The current U.S. electrical grid is a far cry from smart. Climate change and aging infrastructure are leading to an increasing number of blackouts across the country.
A new analysis by the nonprofit Climate Central found that the number of outages affecting 50,000 or more people for at least an hour doubled during the decade up to 2012. Most of the blackouts were triggered when extreme weather damaged large transmission lines and substations. Michigan had the most outages, followed by Texas, Ohio, Pennsylvania, and Virginia.
Severe rainstorms, which are growing more tempestuous as the globe warms, were blamed for the majority of the weather-related outages.
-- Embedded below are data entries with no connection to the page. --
(* ===== verification/PyAst.v ===== *)
(** Python's syntax trees as the sources read them: nodes with their class,
    their lines and their fields, and the walk of [ast.walk].  The parser itself
    is a parameter of the files that use it. *)

From stdpp Require Import base list strings.
From Stdlib Require Import ZArith Lia.
From S2P Require Import Prelude PyJson.

#[local] Open Scope Z_scope.

(** Constants: JSON's, [...], bytes and complex numbers. *)
Inductive constant : Type :=
  | CJson (v : jval)
  | CEllipsis
  | CBytes (s : string)
  | CComplex (is_zero : bool).

(** A node, or what a field of one may hold besides. *)
Inductive ast : Type :=
  | Const (c : constant)
  | Many (l : list ast)
  | Node (cls : string) (lineno : Z) (end_lineno : option Z) (fields : list (string * ast)).

Definition ast_none : ast := Const (CJson JNull).

Definition is_node (v : ast) : bool := match v with Node _ _ _ _ => true | _ => false end.

(** [isinstance(node, (ast.A, ast.B))] *)
Definition isinstance (v : ast) (classes : list string) : bool :=
  match v with Node cls _ _ _ => existsb (String.eqb cls) classes | _ => false end.

Definition node_lineno (v : ast) : Z := match v with Node _ l _ _ => l | _ => 0 end.
Definition node_end_lineno (v : ast) : option Z := match v with Node _ _ e _ => e | _ => None end.

(** [node.name] for the fields of the node's class; an absent one is [None]. *)
Definition node_field (v : ast) (name : string) : ast :=
  match v with Node _ _ _ fields => default ast_none (dict_get fields name) | _ => ast_none end.

Definition ast_items (v : ast) : list ast := match v with Many l => l | _ => [] end.
Definition ast_str (v : ast) : string := match v with Const (CJson (JStr s)) => s | _ => "" end.
Definition is_none (v : ast) : bool := match v with Const (CJson JNull) => true | _ => false end.

(** [ast.iter_child_nodes(node)] *)
Definition field_nodes (v : ast) : list ast :=
  match v with Node _ _ _ _ => [v] | Many l => List.filter is_node l | Const _ => [] end.
Definition child_nodes (v : ast) : list ast :=
  match v with Node _ _ _ fields => flat_map (λ f, field_nodes f.2) fields | _ => [] end.

(** The nodes of a tree, each before its descendants. *)
Fixpoint preorder (v : ast) : list ast :=
  match v with
  | Node _ _ _ fields =>
      v :: flat_map (λ f : string * ast, match f.2 with Many l => flat_map preorder l | _ => preorder f.2 end) fields
  | _ => []
  end.

Fixpoint walk_from (fuel : nat) (todo : list ast) : list ast :=
  match fuel, todo with
  | S fuel, node :: todo => node :: walk_from fuel (todo ++ child_nodes node)
  | _, _ => []
  end.

(** [ast.walk(node)]: level by level.  Every node is visited once, so their
    number is fuel enough. *)
Definition walk (v : ast) : list ast := walk_from (length (preorder v)) [v].

Lemma flat_map_preorder_nodes l : flat_map preorder (List.filter is_node l) = flat_map preorder l.
Proof. induction l as [|[c|l'|cls n e fs] l IH]; [done|done|done|]. cbn [List.filter is_node flat_map]. by rewrite IH. Qed.

Lemma preorder_children v : is_node v = true → preorder v = v :: flat_map preorder (child_nodes v).
Proof.
  destruct v as [| |cls n e fs]; try done. intros _. cbn [preorder child_nodes]. f_equal.
  induction fs as [|[name f] fs IH]; [done|]. cbn [flat_map]. rewrite flat_map_app, <-IH. f_equal.
  destruct f as [| |]; cbn [snd field_nodes]; [done|by rewrite flat_map_preorder_nodes|]. cbn [flat_map]. by rewrite app_nil_r.
Qed.

Lemma child_nodes_are_nodes v x : x ∈ child_nodes v → is_node x = true.
Proof.
  rewrite list_elem_of_In. destruct v as [| |cls n e fs]; try done. cbn. intros ([name f] & _ & H)%in_flat_map.
  destruct f; cbn in H; [done|by apply filter_In in H as [_ H]|]. by destruct H as [<-|[]].
Qed.

Lemma walk_from_preorder fuel : ∀ todo, Forall (λ x, is_node x = true) todo →
  (length (flat_map preorder todo) <= fuel)%nat → walk_from fuel todo ≡ₚ flat_map preorder todo.
Proof.
  induction fuel as [|fuel IH]; intros [|x todo] Hn Hl; try done.
  { apply Forall_cons in Hn as [Hx _]. cbn [flat_map] in Hl. rewrite preorder_children in Hl by done. cbn in Hl. lia. }
  apply Forall_cons in Hn as [Hx Hn]. cbn [walk_from flat_map] in *. rewrite preorder_children in * by done.
  cbn [app length] in *. constructor. rewrite length_app in Hl. rewrite IH.
  - by rewrite flat_map_app, Permutation_app_comm.
  - apply Forall_app. split; [done|]. apply Forall_forall, child_nodes_are_nodes.
  - rewrite flat_map_app, length_app. lia.
Qed.

(** The walk visits every node of the tree, and each once. *)
Lemma walk_preorder v : is_node v = true → walk v ≡ₚ preorder v.
Proof.
  intros Hv. unfold walk. rewrite walk_from_preorder; [|by repeat constructor|]; cbn [flat_map]; rewrite app_nil_r; [done|lia].
Qed.

(** A node lies inside another: itself, or a node of one of its fields. *)
Definition inside (x v : ast) : Prop := rtc (λ a b, b ∈ child_nodes a) v x.

Lemma preorder_trans v x y : x ∈ preorder v → y ∈ child_nodes x → y ∈ preorder v.
Proof.
  enough (∀ n v, (length (preorder v) <= n)%nat → x ∈ preorder v → y ∈ child_nodes x → y ∈ preorder v) by eauto.
  clear v. intros n. induction n as [|n IH]; intros v Hl Hx Hy.
  - destruct (preorder v); [by apply elem_of_nil in Hx|cbn in Hl; lia].
  - assert (is_node v = true) as Hv by (destruct v; try done; by apply elem_of_nil in Hx).
    rewrite preorder_children in * by done. cbn in Hl. right. apply list_elem_of_In, in_flat_map.
    apply elem_of_cons in Hx as [->|Hx].
    + exists y. split; [by apply list_elem_of_In|]. apply list_elem_of_In.
      rewrite preorder_children by (by eapply child_nodes_are_nodes). left.
    + apply list_elem_of_In, in_flat_map in Hx as (c & Hc & Hx). exists c. split; [done|].
      apply list_elem_of_In. apply IH; [|by apply list_elem_of_In|done].
      apply in_split in Hc as (l1 & l2 & E). rewrite E, flat_map_app in Hl. cbn [flat_map] in Hl. rewrite !length_app in Hl. lia.
Qed.

Lemma walk_inside v x : is_node v = true → inside x v → x ∈ walk v.
Proof.
  intros Hv Hx. rewrite walk_preorder by done. unfold inside in Hx. apply rtc_ind_r with (P := λ x, x ∈ preorder v) in Hx; [done| |].
  - rewrite preorder_children by done. left.
  - intros a b _ Hb Ha. by eapply preorder_trans.
Qed.

Lemma preorder_inside v x : x ∈ preorder v → inside x v.
Proof.
  enough (∀ n v, (length (preorder v) <= n)%nat → x ∈ preorder v → inside x v) by eauto.
  clear v. intros n. induction n as [|n IH]; intros v Hl Hx.
  - destruct (preorder v); [by apply elem_of_nil in Hx|cbn in Hl; lia].
  - assert (is_node v = true) as Hv by (destruct v; try done; by apply elem_of_nil in Hx).
    rewrite preorder_children in * by done. cbn in Hl. apply elem_of_cons in Hx as [->|Hx]; [apply rtc_refl|].
    apply list_elem_of_In, in_flat_map in Hx as (c & Hc & Hx). apply rtc_l with c; [by apply list_elem_of_In|].
    apply IH; [|by apply list_elem_of_In]. apply in_split in Hc as (l1 & l2 & E). rewrite E, flat_map_app in Hl.
    cbn [flat_map] in Hl. rewrite !length_app in Hl. lia.
Qed.

(** The walk of a tree visits exactly the nodes inside it. *)
Lemma elem_of_walk v x : is_node v = true → x ∈ walk v ↔ inside x v.
Proof.
  intros Hv. split; [|by apply walk_inside]. rewrite walk_preorder by done. apply preorder_inside.
Qed.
The researchers listed two main drivers of the trend:
Climate change is, at most, partially responsible for this recent increase in major power outages, which is a product of an aging grid serving greater electricity demand, and an increase in storms and extreme weather events that damage this system. But a warming planet provides more fuel for increasingly intense and violent storms, heat waves, and wildfires, which in turn will continue to strain, and too often breach, our highly vulnerable electrical infrastructure. …
Since 1990, heavy downpours and flooding have increased in most parts of the country, and the trend is most dramatic in the Northeast and Midwest. Some of this heavy rain is likely to be associated with high winds and thunderstorm activity. Researchers have found that these regions have already seen a 30 percent increase in heavy downpours compared to the 1901-1960 average.
Solutions to the problem include more small wind and solar power installations built close to where the electricity is needed — and an overhaul of the country’s overburdened and outmoded grid system.
This research won’t come as a surprise inside the White House. The Obama administration put out a call for more spending on grid infrastructure last year when it published similar findings in its own report.